SOURCE MATERIAL Start Marker

(** * SkillWisp [scripts/sync-stats.js]: a shallow embedding and its properties

    The script scans [skills/@source/<skill-id>/SKILL.md], extracts the
    frontmatter of every marker file, reconciles the scan with the CLI
    registry ([index.yaml], [i18n/zh-CN.yaml]) and, under [--fix], rewrites
    four count phrases of [README.md] and [docs/skills.md].

    Modelling conventions.
    - A JavaScript string is the list of its UTF-16 code units ([list N]).
    - A regular expression is a term of [re], run by a backtracking matcher
      that tries the alternatives in the order of the ECMAScript semantics
      (greedy: longest first, lazy: shortest first).  Every quantifier of the
      script is applied to a single-character class, and [re] has exactly
      those.
    - The file system is a tree of named nodes, each a regular file or a
      directory (no symbolic links); a path is the list of its components,
      and the [fs] calls that throw return [Throw].
    - What [main] prints is summarised by the record [report]; colours and
      padding are left out.
    - An object used as a dictionary is the association list of its own
      properties in insertion order.  Members inherited from
      [Object.prototype] (a key such as [constructor]) and the numeric-key
      reordering of [Object.keys] are outside the model.
    - Counts are natural numbers below 2^53, where [parseInt] and the
      template literal [${n}] are exact. *)

From Stdlib Require Import String Ascii.
From Stdlib Require Import List NArith Lia Bool Arith Permutation.
Import ListNotations.

Set Implicit Arguments.
Set Warnings "-register-all".

(* ================================================================== *)
(** ** Strings *)

Definition char := N.
Definition jsstring := list char.
(** * Symbol tables: a chained hash table and a linked list

    A shallow embedding of [symtablehash.c] and [symtablelist.c] and the
    properties of the two implementations of [symtable.h].

    Conventions of the embedding:
    - a [size_t] is a [Z] in [0, 2^size_bits); every arithmetic operation the
      C code performs on one is written with its wrap-around ([size_add],
      [size_sub], [size_mul]);
    - a [const char *] argument is an [option string]: [None] is the NULL
      pointer, [Some s] points to the characters [s] that precede the
      terminating NUL;
    - a [void *] is an address, a [Z], and [NULL] is 0;
    - a chain of [struct Binding] nodes linked through [next] is the list of
      its nodes, head first;
    - a [SymTable_T] is an [option]: NULL or a pointer to the live table; a
      function that writes through the pointer returns the new contents;
    - a call either returns ([Done]), stops in a failed [assert] ([Abort]),
      or has no defined behaviour ([Undefined]: a read past the end of an
      array, a division by zero);
    - the outcome of every [malloc]/[calloc] is an argument of the call. *)

From Stdlib Require Import ZArith String Ascii Lia Permutation.
From stdpp Require Import base tactics option list strings.

Local Open Scope Z_scope.

(** ** Outcomes of a call *)

Inductive result (A : Type) : Type :=
  | Done (a : A)
  | Abort
  | Undefined.
Arguments Done {A} a.
Arguments Abort {A}.
Arguments Undefined {A}.

#[export] Instance result_ret : MRet result := λ A a, Done a.
#[export] Instance result_bind : MBind result := λ A B f m,
  match m with
  | Done a => f a
  | Abort => Abort
  | Undefined => Undefined
  end.

(** [assert(p != NULL)] *)
Definition assert_nonnull {A : Type} (p : option A) : result A :=
  match p with
  | Some a => Done a
  | None => Abort
  end.

(** [arr[i]] as an rvalue and as an lvalue. *)
Definition read_array {A : Type} (arr : list A) (i : Z) : result A :=
  if i <? 0 then Undefined
  else match arr !! Z.to_nat i with
       | Some x => Done x
       | None => Undefined
       end.

Definition write_array {A : Type} (arr : list A) (i : Z) (x : A)
  : result (list A) :=
  if (0 <=? i) && (i <? Z.of_nat (List.length arr))
  then Done (<[Z.to_nat i := x]> arr)
  else Undefined.

(** [for (i = start; i < start + n; i++) body] *)
Fixpoint for_loop {S : Type} (n : nat) (i : Z)
    (body : Z → S → result S) (s : S) : result S :=
  match n with
  | O => Done s
  | Datatypes.S n' => s' ← body i s; for_loop n' (i + 1) body s'
  end.

(** ** The platform: width of [size_t], signedness of plain [char] *)

Class Platform : Type := {
  size_bits : Z;
  char_is_signed : bool;
  size_bits_min : 16 <= size_bits
}.

Section Machine.
Context {P : Platform}.

Definition size_wrap (z : Z) : Z := z mod 2 ^ size_bits.
Definition size_add (a b : Z) : Z := size_wrap (a + b).
Definition size_sub (a b : Z) : Z := size_wrap (a - b).
Definition size_mul (a b : Z) : Z := size_wrap (a * b).

(** The value of a [char] holding the byte [c]. *)
Definition char_value (c : ascii) : Z :=
  let n := Z.of_N (N_of_ascii c) in
  if char_is_signed && (128 <=? n) then n - 256 else n.

(** [(size_t)c] *)
Definition size_of_char (c : ascii) : Z := size_wrap (char_value c).
End Machine.

Definition ptr : Type := Z.
Definition NULL : ptr := 0.

(** [strcmp]: the sign of the first difference, bytes compared unsigned. *)
Definition strcmp (a b : string) : Z :=
  match String.compare a b with
  | Eq => 0
  | Lt => -1
  | Gt => 1
  end.

(** [struct Binding]; [next] is the tail of the chain the node is in. *)
Record Binding : Type := { key : string; value : ptr }.

#[export] Instance Binding_eq_dec : EqDecision Binding.
Proof. solve_decision. Defined.

(** The loop shared by put, contains and get:
    [for (b = chain; b != NULL; b = b->next) if (strcmp(pcKey, b->key) == 0) ...] *)
Fixpoint chain_find (pcKey : string) (chain : list Binding) : option Binding :=
  match chain with
  | [] => None
  | b :: next =>
      if strcmp pcKey (key b) =? 0 then Some b else chain_find pcKey next
  end.

(** The loop of replace: the node found gets the new value; the old one is
    returned. *)
Fixpoint chain_replace (pcKey : string) (pvValue : ptr) (chain : list Binding)
  : option (ptr * list Binding) :=
  match chain with
  | [] => None
  | b :: next =>
      if strcmp pcKey (key b) =? 0
      then Some (value b, {| key := key b; value := pvValue |} :: next)
      else match chain_replace pcKey pvValue next with
           | Some (old, next') => Some (old, b :: next')
           | None => None
           end
  end.

(** The loop of remove: the node found is unlinked, from the head
    ([previousBinding == NULL]) or from its predecessor. *)
Fixpoint chain_remove (pcKey : string) (chain : list Binding)
  : option (ptr * list Binding) :=
  match chain with
  | [] => None
  | b :: next =>
      if strcmp pcKey (key b) =? 0
      then Some (value b, next)
      else match chain_remove pcKey next with
           | Some (removed, next') => Some (removed, b :: next')
           | None => None
           end
  end.

(** [for (b = chain; b != NULL; b = b->next) body] *)
Fixpoint for_chain {A S : Type} (chain : list A)
    (body : A → S → result S) (s : S) : result S :=
  match chain with
  | [] => Done s
  | b :: next => s' ← body b s; for_chain next body s'
  end.

(** A function to apply: it receives the key, the value and [pvExtra], and
    acts on the caller's state. *)
Definition pfApply_t (S : Type) : Type := string → ptr → ptr → S → S.

(** What the allocator answers during one call of put. *)
Record Alloc : Type := {
  calloc_buckets : bool;
  malloc_binding : bool;
  malloc_key : bool
}.

Definition all_ok : Alloc :=
  {| calloc_buckets := true; malloc_binding := true; malloc_key := true |}.

(** ** symtablehash.c *)

Module SymTableHash.

Definition primeBuckCounts : list Z :=
  [509; 1021; 2039; 4093; 8191; 16381; 32749; 65521].

Record SymTable : Type := {
  buckets : list (list Binding);
  length : Z;
  numBuckets : Z
}.

Definition SymTable_T : Type := option SymTable.

Section Code.
Context {P : Platform}.

Definition HASH_MULTIPLIER : Z := size_wrap 65599.

Fixpoint hash_loop (pcKey : string) (uHash : Z) : Z :=
  match pcKey with
  | EmptyString => uHash
  | String c rest =>
      hash_loop rest
        (size_add (size_mul uHash HASH_MULTIPLIER) (size_of_char c))
  end.

Definition SymTable_hash (pcKey : option string) (uBucketCount : Z)
  : result Z :=
  k ← assert_nonnull pcKey;
  let uHash := hash_loop k 0 in
  if uBucketCount =? 0 then Undefined else Done (uHash mod uBucketCount).

(** [calloc(n, ...)] for an array of [n] chain heads: [n] empty chains. *)
Definition calloc_array (n : Z) : list (list Binding) :=
  replicate (Z.to_nat n) [].

Definition SymTable_new (malloc_table calloc_array_ok : bool)
  : result SymTable_T :=
  if negb malloc_table then Done None
  else
    first ← read_array primeBuckCounts 0;
    if negb calloc_array_ok then Done None
    else Done (Some {| buckets := calloc_array first;
                       length := 0;
                       numBuckets := first |}).

(** The keys whose copies are released, in the order of the calls of
    [free]. *)
Definition SymTable_free (oSymTable : SymTable_T) : result (list string) :=
  t ← assert_nonnull oSymTable;
  for_loop (Z.to_nat (numBuckets t)) 0
    (λ bucketNumber freed,
       chain ← read_array (buckets t) bucketNumber;
       for_chain chain
         (λ thisBinding freed, Done (freed ++ [key thisBinding])) freed)
    [].

Definition SymTable_getLength (oSymTable : SymTable_T) : result Z :=
  t ← assert_nonnull oSymTable;
  Done (length t).

(** [while (primeBuckCounts[index] != numBuckets) index += 1;] on the
    part of the array that starts at [index]. *)
Fixpoint find_index (arr : list Z) (index : Z) (target : Z) : result Z :=
  match arr with
  | [] => Undefined
  | p :: rest =>
      if negb (p =? target) then find_index rest (index + 1) target
      else Done index
  end.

SOURCE MATERIAL End Marker

**REQUIRED WORK**: Which lines above run from the one containing "Definition size_sub (a" down to the one containing "Proof. solve_decision. Defined."? Repeat exactly those, both ends included, and nothing else.

**SOLUTION**:
Definition size_sub (a b : Z) : Z := size_wrap (a - b).
Definition size_mul (a b : Z) : Z := size_wrap (a * b).

(** The value of a [char] holding the byte [c]. *)
Definition char_value (c : ascii) : Z :=
  let n := Z.of_N (N_of_ascii c) in
  if char_is_signed && (128 <=? n) then n - 256 else n.

(** [(size_t)c] *)
Definition size_of_char (c : ascii) : Z := size_wrap (char_value c).
End Machine.

Definition ptr : Type := Z.
Definition NULL : ptr := 0.

(** [strcmp]: the sign of the first difference, bytes compared unsigned. *)
Definition strcmp (a b : string) : Z :=
  match String.compare a b with
  | Eq => 0
  | Lt => -1
  | Gt => 1
  end.

(** [struct Binding]; [next] is the tail of the chain the node is in. *)
Record Binding : Type := { key : string; value : ptr }.

#[export] Instance Binding_eq_dec : EqDecision Binding.
Proof. solve_decision. Defined.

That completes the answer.